WHAT IS BEING ASKED —
Everything from the top of the data below through the line with "JStr (pad_end 8" should be duplicated exactly, and nothing past it.

RECORDS SUPPLIED —
(** ** sharedbrain.ts and mission-port.ts *)

Section edges.
Context {E : Type} `{KernelTables E}.
Context (toLowerCase : string → string) (nfc : string → string) (approvals : option (PromotionApprovals E)).
(** [SharedBrainPort.search]: tenant, text, limit. *)
Context (search : string → string → Z → result (list SharedBrainDocument)).

Definition contextFor (ctx : TenantContext) (text : string) (limit : Z) : result (list ExternalContextItem) :=
  docs ← search (tc_tenantId ctx) text limit; Ok (toExternalContext nfc docs limit []).

(** [s.padEnd(n, c)] *)
Definition pad_end (n : Z) (c : ascii) (s : string) : string :=
  s +:+ String.string_of_list_ascii (repeat c (Z.to_nat (n - js_length s))).

Definition document_submission (ctx : TenantContext) (doc : SharedBrainDocument) (class : MemoryClass) (body : string) : json :=
  let subject := default {| ms_kind := S_TENANT; ms_ref := tc_tenantId ctx |} (sb_subject doc) in
  JObj [("idempotencyKey", JStr (pad_end 8 "_" (slice16 200 ("shared-brain:" +:+ sb_ref doc))));
        ("class", JStr (class_name class)); ("content", JStr body); ("subject", subject_json subject);
        ("evidence", JArr [evidence_ref_json {| mer_type := EXTERNAL_DOCUMENT; mer_ref := slice16 200 (sb_ref doc);
                                                mer_digest := Some (Sha256.sha256_hex body) |}]);
        ("reason", JStr "proposed by the Shared Brain as external knowledge"); ("intent", JStr "NEW")].

(** The loop of [proposeCandidates]; a CONFLICT is skipped, any other error leaves the loop. *)
Fixpoint propose (ctx : TenantContext) (now : Z) (docs : list SharedBrainDocument) (submitted : list SubmissionResult)
    (skipped : Z) : prog (MemDb E) (list SubmissionResult * Z) :=
  match docs with
  | [] => mret (submitted, skipped)
  | doc :: rest =>
      let body := normalise nfc (sb_text doc) in
      match sb_kind doc, sb_proposedClass doc with
      | CANDIDATE_MEMORY, Some class =>
          if (js_length body =? 0) || (MAX_MEMORY_CONTENT_CHARS <? js_length body) then
            propose ctx now rest submitted (skipped + 1)
          else λ d,
            match submitExternalCandidate nfc approvals ctx (document_submission ctx doc class body) now d with
            | (d', Ok r) => propose ctx now rest (submitted ++ [r]) skipped d'
            | (d', Throw e) =>
                if exn_class e === "MemoryError.CONFLICT" then propose ctx now rest submitted (skipped + 1) d'
                else (d', Throw e)
            end
      | _, _ => propose ctx now rest submitted (skipped + 1)
      end
  end.

Definition proposeCandidates (ctx : TenantContext) (text : string) (limit now : Z)
  : prog (MemDb E) (list SubmissionResult * Z) :=
  docs ← lift_result (search (tc_tenantId ctx) text limit);
  propose ctx now docs [] 0.

Definition port_classes (input : MissionMemoryRequest) : list MemoryClass :=
  List.filter (λ c, match mm_allowedClasses input with None => true | Some l => bool_decide (c ∈ l) end) MISSION_MEMORY_CLASSES.

Definition port_tokens (input : MissionMemoryRequest) : Z :=
  Z.min (default (cb_maxTokens MISSION_MEMORY_BUDGET) (mm_maxTokens input)) (cb_maxTokens MISSION_MEMORY_BUDGET).

Definition port_request (input : MissionMemoryRequest) : json :=
  JObj [("purpose", JStr (mm_purpose input)); ("project", JStr (mm_project input));
        ("allowedClasses", JArr (map (λ c, JStr (class_name c)) (port_classes input)));
        ("budget", JObj [("maxItems", JNum (cb_maxItems MISSION_MEMORY_BUDGET)); ("maxTokens", JNum (port_tokens input))])].

(** [createMissionMemoryPort(memory, brain).assemble]: a Shared Brain that fails adds nothing. *)
Definition port_assemble (brain : bool) (input : MissionMemoryRequest) : prog (MemDb E) MissionMemoryContext :=
  let ctx := {| tc_tenantId := mm_tenantId input; tc_principal := mm_principal input |} in
  let external := if brain then match contextFor ctx (mm_purpose input) 3 with Ok l => l | Throw _ => [] end else [] in
  assembled ← assemble toLowerCase nfc ctx (port_request input)
    {| co_taskId := Some (mm_taskId input); co_stepId := Some (mm_stepId input); co_callId := Some (mm_callId input) |} external;
  mret {| mmc_status := PORT_ASSEMBLED; mmc_assemblyId := Some (ac_assemblyId assembled); mmc_digest := Some (ac_digest assembled);
          mmc_text := renderContext (ac_items assembled) (ac_external assembled);
          mmc_memories := map (λ i, (ci_memoryId i, ci_version i)) (ac_items assembled);
          mmc_externalCount := Z.of_nat (length (ac_external assembled)); mmc_usedTokens := ac_usedTokens assembled |}.

(** ** Properties *)

Lemma z_enum_class_name c : z_enum MEMORY_CLASSES (JStr (class_name c)) = Ok c.
Proof. by destruct c. Qed.

Lemma map_all_classes l : map_all (z_enum MEMORY_CLASSES) (map (λ c, JStr (class_name c)) l) = Ok l.
Proof.
  induction l as [|c l IH]; [done|]. cbn [map map_all]. rewrite z_enum_class_name. cbn [mbind result_bind].
  by rewrite IH.
Qed.

Lemma z_field_inv {A} fs k (schema : json → result A) v x : z_field fs k schema = Ok x → map_get fs k = Some v → schema v = Ok x.
Proof. unfold z_field. intros Hf Hm. by rewrite Hm in Hf. Qed.

Lemma z_array_ok {A} lo hi (schema : json → result A) l xs : z_array lo hi schema (JArr l) = Ok xs → map_all schema l = Ok xs.
Proof. cbn. intros (ys & Hy & Hx)%bind_ok. by apply ensure_ok in Hx as [_ <-%Ok_inj]. Qed.

Lemma z_int_ok lo hi n m : z_int lo hi (JNum n) = Ok m → m = n ∧ lo ≤ n ≤ hi.
Proof. cbn. intros [Hb <-%Ok_inj]%ensure_ok. to_prop. lia. Qed.

(** The request the port writes, read back. *)
Lemma port_request_parse input request :
  ContextRequest_parse (port_request input) = Ok request →
  cr_allowedClasses request = port_classes input ∧ cb_maxTokens (cr_budget request) = port_tokens input ∧
  cb_maxItems (cr_budget request) = 12.
Proof.
  unfold ContextRequest_parse, port_request. intros Hp. apply bind_ok in Hp as (fs & Hfs & Hp).
  cbn [z_strict] in Hfs. apply ensure_ok in Hfs as [_ <-%Ok_inj].
  apply bind_ok in Hp as (purpose & _ & Hp). apply bind_ok in Hp as (subject & _ & Hp).
  apply bind_ok in Hp as (project & _ & Hp). apply bind_ok in Hp as (classes & Hc & Hp).
  apply bind_ok in Hp as (budget & Hb & Hp).
  pose proof (z_field_inv _ _ _ _ _ Hc eq_refl) as Hc'. apply z_array_ok in Hc'.
  rewrite map_all_classes in Hc'. apply Ok_inj in Hc' as <-.
  pose proof (z_field_inv _ _ _ _ _ Hb eq_refl) as Hb'. cbn beta in Hb'. apply bind_ok in Hb' as (bs & Hbs & Hb').
  cbn [z_strict] in Hbs. apply ensure_ok in Hbs as [_ <-%Ok_inj]. apply bind_ok in Hb' as (items & Hi & Hb').
  apply bind_ok in Hb' as (tokens & Ht & <-%Ok_inj).
  pose proof (z_field_inv _ _ _ _ _ Hi eq_refl) as [-> _]%z_int_ok. pose proof (z_field_inv _ _ _ _ _ Ht eq_refl) as [-> _]%z_int_ok.
  unfold ContextRequest_check in Hp. do 3 (apply bind_ok in Hp as (? & _ & Hp)). by apply ensure_ok in Hp as [_ <-%Ok_inj].
Qed.

(** What [assemble] records: a row that holds the assembly it returns, unless the table had one with that id. *)
Definition assembly_recorded (input : MissionMemoryRequest) (a : AssembledContext) (d d' : MemDb E) : Prop :=
  (∃ row, md_assemblies d' = md_assemblies d ++ [row] ∧ as_context row = a ∧ as_principal row = principal_id (mm_principal input) ∧
     as_consumer row = {| co_taskId := Some (mm_taskId input); co_stepId := Some (mm_stepId input); co_callId := Some (mm_callId input) |}) ∨
  (md_assemblies d' = md_assemblies d ∧ ∃ row, row ∈ md_assemblies d ∧ ac_assemblyId (as_context row) = ac_assemblyId a).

THE COMPLETED TASK —
(** ** sharedbrain.ts and mission-port.ts *)

Section edges.
Context {E : Type} `{KernelTables E}.
Context (toLowerCase : string → string) (nfc : string → string) (approvals : option (PromotionApprovals E)).
(** [SharedBrainPort.search]: tenant, text, limit. *)
Context (search : string → string → Z → result (list SharedBrainDocument)).

Definition contextFor (ctx : TenantContext) (text : string) (limit : Z) : result (list ExternalContextItem) :=
  docs ← search (tc_tenantId ctx) text limit; Ok (toExternalContext nfc docs limit []).

(** [s.padEnd(n, c)] *)
Definition pad_end (n : Z) (c : ascii) (s : string) : string :=
  s +:+ String.string_of_list_ascii (repeat c (Z.to_nat (n - js_length s))).

Definition document_submission (ctx : TenantContext) (doc : SharedBrainDocument) (class : MemoryClass) (body : string) : json :=
  let subject := default {| ms_kind := S_TENANT; ms_ref := tc_tenantId ctx |} (sb_subject doc) in
  JObj [("idempotencyKey", JStr (pad_end 8 "_" (slice16 200 ("shared-brain:" +:+ sb_ref doc))));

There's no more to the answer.